The action of CC is by blocking hypothalamic oestrogen receptors, signaling a lack of circulating oestrogen to the hypothalamus and inducing a change in the pattern of pulsatile release of gonadotrophin releasing hormone (GnRH) and consequently a discharge of FSH.
Although CC will restore ovulation in approximately 80% of patients it will result in pregnancy in only about 35-40% and 20-25% will not respond at all and are considered to be ‘clomiphene resistant’.

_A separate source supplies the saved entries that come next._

(** The recovery of a failed MAC snapshot, whatever the kernel answers. *)
Lemma recoverMAC_spec l cause x l' x' r :
  recoverMACPublishFailureLocked l cause x = (l', x', r) →
  is_ok r = false ∧ l_macQuarantined l' = true ∧ l_bound l' = l_bound l ∧
  (enabled_now l = false → emits (λ e, enabling e = false) x x') ∧
  emits (λ e, mac_enabling e = false) x x' ∧
  (l_dataplaneQuarantined l = true → l_dataplaneQuarantined l' = true) ∧
  ((l_dataplaneQuarantined l' = l_dataplaneQuarantined l ∧ enabled_word l' = enabled_word l) ∨
   (l_dataplaneQuarantined l' = true ∧ enabled_word l' = 0)).
Proof.
  unfold recoverMACPublishFailureLocked. cbv zeta.
  destruct (disableMACSourceLocked _ x) as [[l1 x1] r1] eqn:E1.
  apply disableMAC_spec in E1 as ((F1 & F2 & F3 & F4) & _ & He1 & Hm1 & _). simpl in F1, F2, F4.
  change (enabled_word (with_macQuarantined l true)) with (enabled_word l) in F3.
  destruct r1 as [u|e1]; [intros [= <- <- <-]; split_and!; auto; congruence|].
  destruct (l_bound l1) eqn:Eb; simpl; [|intros [= <- <- <-]; split_and!; auto; congruence].
  destruct (invalidateGenerationLocked l1 x1) as [[l2 x2] r2] eqn:E2.
  apply invalidate_quiet in E2 as [He2 (G1 & G2 & G3 & G4)].
  assert (emits (λ e, enabling e = false) x1 x2) as Hq1 by (eapply emits_impl; [apply not_control_enabling | done]).
  assert (emits (λ e, mac_enabling e = false) x1 x2) as Hq2 by (eapply emits_impl; [apply not_control_mac | done]).
  destruct r2 as [u|e2].
  { intros [= <- <- <-]. split_and!; [done|congruence|congruence| | | |left; split; congruence].
    - intros Hen. etrans; [by apply He1 | done].
    - by etrans.
    - congruence. }
  unfold sink_Disable, logging_sink. destruct (logged EvDisable _ x2) as [x3 r3] eqn:E3.
  assert (emits (λ e, enabling e = false) x2 x3) as Hd1 by (apply (logged_emits (λ e, enabling e = false)) in E3; done).
  assert (emits (λ e, mac_enabling e = false) x2 x3) as Hd2 by (apply (logged_emits (λ e, mac_enabling e = false)) in E3; done).
  destruct r3 as [u|e3]; intros [= <- <- <-]; (split_and!; [done | simpl; congruence | simpl; congruence | | | done | by right]).
  all: try (intros Hen; etrans; [by apply He1|]; by etrans).
  all: etrans; [exact Hm1|]; by etrans.
Qed.

Lemma PublishMAC_spec l entries x l' x' r :
  PublishMACSourcePolicies l entries x = (l', x', r) →
  l_bound l' = l_bound l ∧
  (enabled_now l = false → emits (λ e, enabling e = false) x x') ∧
  (l_dataplaneQuarantined l = true → l_dataplaneQuarantined l' = true) ∧
  ((l_dataplaneQuarantined l' = l_dataplaneQuarantined l ∧ enabled_word l' = enabled_word l) ∨
   (l_dataplaneQuarantined l' = true ∧ enabled_word l' = 0)) ∧
  (l_bound l = true →
    emits (λ e, mac_enabling e = false) x x' ∨
    ∃ e, x'.2 = app x.2 [EvPublishMACPolicies entries true; e] ∧ is_control e = true).
Proof.
  unfold PublishMACSourcePolicies. case_match; [intros [= <- <- <-]; split_and!; [done | done | done | by left | intros; by left]|].
  cbv zeta. case_match; [intros [= <- <- <-]; split_and!; [done | done | done | by left | intros; by left]|].
  unfold sink_PublishMACPolicies, logging_sink at 1.
  destruct (sink_call l _ x) as [x1 [u|e]] eqn:E1.
  2: { intros (_ & _ & Hb & He & Hm & Hq & Ho)%recoverMAC_spec.
    assert (emits (λ e, enabling e = false) x x1) as H1 by (by eapply (sink_call_emits (λ e, enabling e = false)) in E1).
    assert (emits (λ e, mac_enabling e = false) x x1) as H2 by (by eapply (sink_call_emits (λ e, mac_enabling e = false)) in E1).
    split_and!; auto; [intros Hen; etrans; [exact H1|auto] | intros; left; by etrans]. }
  assert (emits (λ e, enabling e = false) x x1) as H1 by (by eapply (sink_call_emits (λ e, enabling e = false)) in E1).
  assert (emits (λ e, mac_enabling e = false) x x1) as H2 by (by eapply (sink_call_emits (λ e, mac_enabling e = false)) in E1).
  pose proof (PublishMACPolicies_core (l_backend l) entries) as Hcore.
  destruct (PublishMACPolicies (l_backend l) entries) as [b [u'|e]] eqn:Eb; simpl in Hcore.
  2: { intros (_ & _ & Hb & He & Hm & Hq & Ho)%recoverMAC_spec. simpl in Hb, Hq.
    assert (enabled_word (with_backend l b) = enabled_word l) as Hw by (by apply same_core_enabled).
    rewrite Hw in Ho.
    split_and!; auto; [|intros; left; by etrans].
    intros Hen. etrans; [exact H1|]. apply He. unfold enabled_now in *. unfold enabled_word in Hw. simpl in *. by rewrite Hw. }
  assert (enabled_word (with_backend l b) = enabled_word l) as Hw by (by apply same_core_enabled).
  destruct (l_macQuarantined l).
  2: { intros [= <- <- <-]. split_and!; auto. }
  destruct (write_control (with_backend l b) _ _ _ x1) as [x2 r2] eqn:E2.
  assert (enabled_now l = false → emits (λ e, enabling e = false) x1 x2) as H3.
  { intros Hen. apply (write_control_emits (λ e, enabling e = false)) in E2; [done|]. intros. simpl.
    unfold enabled_now in *. unfold enabled_word in Hw. simpl in Hw |- *. by rewrite Hw. }
  assert (l_bound l = true → ∃ e, x2.2 = app x.2 [EvPublishMACPolicies entries true; e] ∧ is_control e = true) as H4.
  { intros Hbd. unfold write_control in E2. destruct (Snapshot _) as [bank g]. unfold sink_call in E1, E2. simpl in E2.
    rewrite Hbd in E1, E2. unfold logged in E1, E2. destruct (sink_PublishMACPolicies _ x.1) as [k1 ?]. injection E1 as <- ->.
    destruct (sink_WriteControlV3 _ _ _ _ _ _) as [k2 ?]. injection E2 as <- ->. simpl.
    eexists. rewrite <- app_assoc. split; [reflexivity | done]. }
  destruct r2; intros [= <- <- <-]; split_and!; auto; intros Hen; by etrans; [exact H1|auto].
Qed.

Lemma Apply_spec l a b c d e mark x l' x' r :
  ApplyControlFlags l a b c d e mark x = (l', x', r) →
  l_dataplaneQuarantined l' = l_dataplaneQuarantined l ∧ l_macQuarantined l' = l_macQuarantined l ∧
  l_bound l' = l_bound l ∧
  (l_dataplaneQuarantined l = true → enabled_word l = 0 →
     enabled_word l' = 0 ∧ emits (λ e, enabling e = false) x x') ∧
  (l_macQuarantined l = true → emits (λ e, mac_enabling e = false) x x').
Proof.
  unfold ApplyControlFlags. cbv zeta.
  destruct (write_control l _ _ _ x) as [x1 r1] eqn:E.
  assert (l_dataplaneQuarantined l = true → emits (λ e, enabling e = false) x x1) as H1.
  { intros Hq. apply (write_control_emits (λ e, enabling e = false)) in E; [done|]. intros. simpl.
    by rewrite Hq, andb_false_r. }
  assert (l_macQuarantined l = true → emits (λ e, mac_enabling e = false) x x1) as H2.
  { intros Hq. apply (write_control_emits (λ e, mac_enabling e = false)) in E; [done|]. intros. simpl.
    rewrite Hq. apply clear_mac. }
  destruct r1; intros [= <- <- <-]; split_and!; try done; intros Hq He; split; auto.
  unfold enabled_word, enabled_now. simpl. by rewrite Hq, andb_false_r.
Qed.

(** The quarantine bit implies a cleared enable word. *)
Definition fuse_ok (l : Lifecycle) : Prop := l_dataplaneQuarantined l = true → enabled_word l = 0.
Lemma or_loop_sound rules m : ∀ (matched : bool) c deferred b c' d',
  Forall pre_sound rules → m_IgnoreDestinationIPCIDRMatch m = true →
  or_loop (List.map eval_child rules) m matched c deferred = (b, c', d') →
  (matched = true → deferred ≠ 0) →
  (b = false → ∀ response, existsb (λ r, final_child m r response) rules = false)
  ∧ (b = true → d' = 0 → ∀ response, existsb (λ r, final_child m r response) rules = true).
Proof.
  induction rules as [|r rules IH]; intros matched c deferred b c' d' Hr Hi; simpl.
  - intros [= -> <- <-] Hm. split; [done|]. intros Hb Hd. by destruct (Hm Hb).
  - apply Forall_cons_1 in Hr as [Hr Hrs]. pose proof (pre_sound_child r m Hr Hi) as Hc.
    destruct (eval_child r (ResetRuleCache m)) as [[] nested]; destruct Hc as [[Hf Ht] Hz].
    + destruct (Z.eqb_spec (m_DeferredIPCIDRMatchGroups nested) 0) as [En|En].
      * intros [= <- <- <-] _. split; [done|]. intros _ _ response. by rewrite Ht.
      * intros HL _. destruct (IH _ _ _ _ _ _ Hrs Hi HL) as [H1 H2].
        { intros _ [_ H]%lor_zero. by apply En. }
        split; [|intros Hb Hd response; by rewrite H2, orb_true_r].
        intros Hb. exfalso. subst b. revert HL. clear. generalize (deferred .| m_DeferredIPCIDRMatchGroups nested), (m_MatchInputs nested).
        induction rules as [|r rules IH]; intros z y; simpl; [done|].
        destruct (eval_child r _) as [[] n]; [destruct (_ =? 0); [done|]|]; apply IH.
    + intros HL Hm. rewrite Hz, Z.lor_0_r in HL by done.
      destruct (IH _ _ _ _ _ _ Hrs Hi HL Hm) as [H1 H2]. split.
      * intros Hb response. by rewrite Hf, H1.
      * intros Hb Hd response. by rewrite H2, orb_true_r.
Qed.

Lemma logical_sound isAnd rules invert m :
  Forall pre_sound rules → m_IgnoreDestinationIPCIDRMatch m = true → m_DeferredIPCIDRMatchGroups m = 0 →
  let '(b, m') := logical_Match isAnd (List.map eval_child rules) invert m in
  sound3 (λ response, holds (RuleLogical isAnd rules invert) (m_NamedDNSResponses m) (with_response (m_view m) response))
    b (m_DeferredIPCIDRMatchGroups m')
  ∧ (b = false → m_DeferredIPCIDRMatchGroups m' = 0).
Proof.
  intros Hr Hi Hz. unfold logical_Match. cbn [holds].
  destruct (if isAnd then _ else _) as [[b c] k] eqn:EL.
  set (final := λ response, if isAnd then forallb (λ r, final_child m r response) rules else existsb (λ r, final_child m r response) rules).
  assert ((b = false → ∀ response, final response = false) ∧ (b = true → k = 0 → ∀ response, final response = true)) as [H1 H2].
  { unfold final. destruct isAnd.
    - destruct (and_loop_sound _ _ _ _ _ _ _ _ Hr Hi EL) as [H1 H2]. split.
      + intros Hb response. destruct (H1 Hb) as [|H]; [done|apply H].
      + intros Hb Hk. by destruct (H2 Hb Hk) as (_ & _ & H).
    - by apply (or_loop_sound _ _ _ _ _ _ _ _ Hr Hi EL). }
  destruct invert.
  - destruct (Z.eqb_spec k 0) as [->|Hk]; cbn [negb].
    + rewrite Z.lor_0_r. destruct b; cbn [negb]; split; try done; split; try done.
      * intros _ response. exact (f_equal negb (H2 eq_refl eq_refl response)).
      * intros _ _ response. exact (f_equal negb (H1 eq_refl response)).
    + split; [|done]. split; [done|]. intros _ Hd. cbn in Hd. by apply lor_zero in Hd as [_ ?].
  - destruct b; split; try done; split; try done.
    intros _ Hd response. cbn in Hd. apply lor_zero in Hd as [_ Hd]. exact (H2 eq_refl Hd response).
Qed.

Lemma default_pre_sound d invert m :
  deferrable_items d → m_IgnoreDestinationIPCIDRMatch m = true → m_DeferredIPCIDRMatchGroups m = 0 →
  v_IPCIDRMatchSource (m_view m) = false →
  let '(b, m') := abstract_default d None invert m in
  sound3 (λ response, holds (RuleDefault d None invert) (m_NamedDNSResponses m) (with_response (m_view m) response))
    b (m_DeferredIPCIDRMatchGroups m')
  ∧ (b = false → m_DeferredIPCIDRMatchGroups m' = 0).
Proof.
  intros Hd Hi Hz Hsrc. pose proof (default_sound d invert m Hd Hsrc Hi Hz) as Hs.
  pose proof (default_hygienic (allItems_empty d None) d (sets_runner None) invert (sets_runner_ok None) m) as Hh.
  unfold abstract_default in *. destruct (default_Match _ _ _ _ m) as [[] m'].
  - by split.
  - split; [done|]. intros _. by rewrite Hh.
Qed.
(** [if routeOptions != nil { ... }] of [matchRule]. *)
Definition apply_options (s : RouteState) (o : RuleActionRouteOptions) : RouteState :=
  let v := m_view (st_ctx s) in
  let original := if (isValid (o_OverrideAddress o) || (0 <? o_OverridePort o)) && negb (isValid (st_RouteOriginalDestination s))
                  then destination v else st_RouteOriginalDestination s in
  let v := if isValid (o_OverrideAddress o) then without_addresses v else v in
  mkRouteState (with_view (st_ctx s) (override_view v o)) original
    (match o_NetworkStrategy o with Some n => Some n | None => st_NetworkStrategy s end)
    (if nonempty (o_NetworkType o) then o_NetworkType o else st_NetworkType s)
    (if nonempty (o_FallbackNetworkType o) then o_FallbackNetworkType o else st_FallbackNetworkType s)
    (if negb (o_FallbackDelay o =? 0) then o_FallbackDelay o else st_FallbackDelay s)
    (o_UDPDisableDomainUnmapping o || st_UDPDisableDomainUnmapping s)
    (o_UDPConnect o || st_UDPConnect s)
    (if 0 <? o_UDPTimeout o then o_UDPTimeout o else st_UDPTimeout s)
    (o_TLSFragment o || st_TLSFragment s)
    (if o_TLSFragment o then o_TLSFragmentFallbackDelay o else st_TLSFragmentFallbackDelay s)
    (o_TLSRecordFragment o || st_TLSRecordFragment s)
    (if negb (String.eqb (o_TLSSpoof o) "") then o_TLSSpoof o else st_TLSSpoof s)
    (if negb (String.eqb (o_TLSSpoof o) "") then o_TLSSpoofMethod o else st_TLSSpoofMethod s).

Definition options_of (a : RuleAction) : option RuleActionRouteOptions :=
  match a with
  | RuleActionRoute _ o | RuleActionOptions o => Some o
  | RuleActionBypass outbound o => if String.eqb outbound "" then None else Some o
  | _ => None
  end.

(** Sniffing and resolving: the new metadata, what was buffered, and an error. *)
Context (prepareMatchMetadata : RouteState → RouteState * option string).
Context (actionSniff : RouteState → list Buffer → list PacketBuffer →
             RouteState * option Buffer * list PacketBuffer * option string).
Context (actionResolve : RouteState → RouteState * option string).

Record MatchResult : Type := mkMatchResult {
  mr_selected : option (nat * RouterRule);
  mr_buffers : list Buffer;
  mr_packetBuffers : list PacketBuffer;
  mr_fatalErr : option string;
  mr_state : RouteState }.

(** [actionType] is one of route, reject, hijack-dns, or bypass with an outbound. *)
Definition selects (a : RuleAction) : bool :=
  match a with
  | RuleActionRoute _ _ | RuleActionReject _ | RuleActionHijackDNS => true
  | RuleActionBypass outbound _ => negb (String.eqb outbound "")
  | _ => false
  end.

(** The actions that taint the scope. *)
Definition taints (a : RuleAction) : bool :=
  match a with RuleActionSniff | RuleActionResolve | RuleActionOptions _ => true | _ => false end.

Definition set_scope (s : RouteState) (scope : RouteVerdictScope) : RouteState :=
  with_ctx s (mkContext (m_view (st_ctx s)) (m_NamedDNSResponses (st_ctx s)) (m_MatchInputs (st_ctx s))
    (m_DeferredIPCIDRMatchGroups (st_ctx s)) (m_IgnoreDestinationIPCIDRMatch (st_ctx s)) scope).

(** The end of [matchRule]: the scope published with the decision. *)
Definition publish_scope (selected : option (nat * RouterRule)) (tainted : bool) (s : RouteState) : RouteState :=
  set_scope s
    match selected with
    | None => if tainted then RouteVerdictScopeUnknown else RouteVerdictScopeDestinationIP
    | Some (_, r) => if tainted then RouteVerdictScopeUnknown else VerdictScope r
    end.

(** The action of a matched rule: the state after it, or a fatal error. *)
Definition run_action (a : RuleAction) (s : RouteState) (buffers : list Buffer) (packets : list PacketBuffer) :
    RouteState * list Buffer * list PacketBuffer * option string :=
  let s := match options_of a with Some o => apply_options s o | None => s end in
  match a with
  | RuleActionSniff =>
      let '(s, newBuffer, newPackets, err) := actionSniff s buffers packets in
      match newBuffer with
      | Some b => (s, buffers ++ [b], packets, err)
      | None => (s, buffers, packets ++ newPackets, err)
      end
  | RuleActionResolve => let '(s, err) := actionResolve s in (s, buffers, packets, err)
  | _ => (s, buffers, packets, None)
  end.
(** The dialed peer is unusable as evidence, or the destination itself, or
    another resolved address of it. *)
Definition peer_agrees (m : LearnMetadata) (dest remote : AddrPort) : Prop :=
  addrport_is_valid remote && negb (is_unspecified (ap_Addr remote)) && negb (ap_Port remote =? 0) = false
  ∨ unmap (ap_Addr dest) = unmap (ap_Addr remote)
  ∨ ∃ a, a ∈ lm_DestinationAddresses m ∧ addr_is_valid a = true ∧ unmap a = unmap (ap_Addr remote).

Lemma unmap_idem a : unmap (unmap a) = unmap a.
Proof. destruct a as [|v|v z]; simpl; [done..|]. destruct (v / 2 ^ 32 =? 65535) eqn:E; simpl; by rewrite ?E. Qed.

Lemma resolveLearnDestination_ok isValid isIP m remote dest :
  resolveLearnDestination isValid isIP m remote = (dest, verdictSkipNone) →
  unmap (ap_Addr dest) = unmap (ap_Addr (preferred_destination isValid isIP m remote)) ∧
  ap_Port dest = ap_Port (preferred_destination isValid isIP m remote) ∧
  ap_Port dest ≠ 0 ∧ peer_agrees m dest remote.
Proof.
  unfold resolveLearnDestination. set (pref := preferred_destination isValid isIP m remote). cbv zeta.
  destruct (negb (addrport_is_valid pref)); [done|]. cbn [orb].
  destruct (Z.eqb_spec (ap_Port pref) 0) as [|Hport]; [done|].
  destruct (_ && _ && _) eqn:Epeer; cbn [negb].
  - case_bool_decide as Heq.
    + intros [= <-]. simpl. rewrite unmap_idem. split_and!; [done..|]. right; left. simpl. by rewrite unmap_idem.
    + destruct (existsb _ _) eqn:Ex; [|done]. intros [= <-]. split_and!; [done..|]. right; right.
      apply existsb_exists in Ex as (a & Hin & [Hv Hu%bool_decide_eq_true]%andb_true_iff).
      exists a. split_and!; [by apply list_elem_of_In | done..].
  - intros [= <-]. split_and!; [done..|]. by left.
Qed.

Aromatase inhibitors are non-steroidal compounds that suppress oestrogen biosynthesis by blocking the action of the enzyme aromatase which converts androstendione to oestrogens. Letrozole, the most widely used aromatase inhibitor, is given orally in a dose of 2.5 mg – 5 mg/day and is almost free of side effects. In a large trial, 750 women with anovulatory PCOS were randomized to receive either clomifene or letrozole. A 44% increase in pregnancy rate was achieved by letrozole over clomifene (27.5% vs 19.5%). Twinning rate was non-significantly higher in those who received clomifene (7.4% vs 3.2%) with no significant difference in the rate of congenital abnormalities. The conclusion would seem to be that letrozole can be regarded as a serious competitor to CC for first-line therapy for induction of ovulation.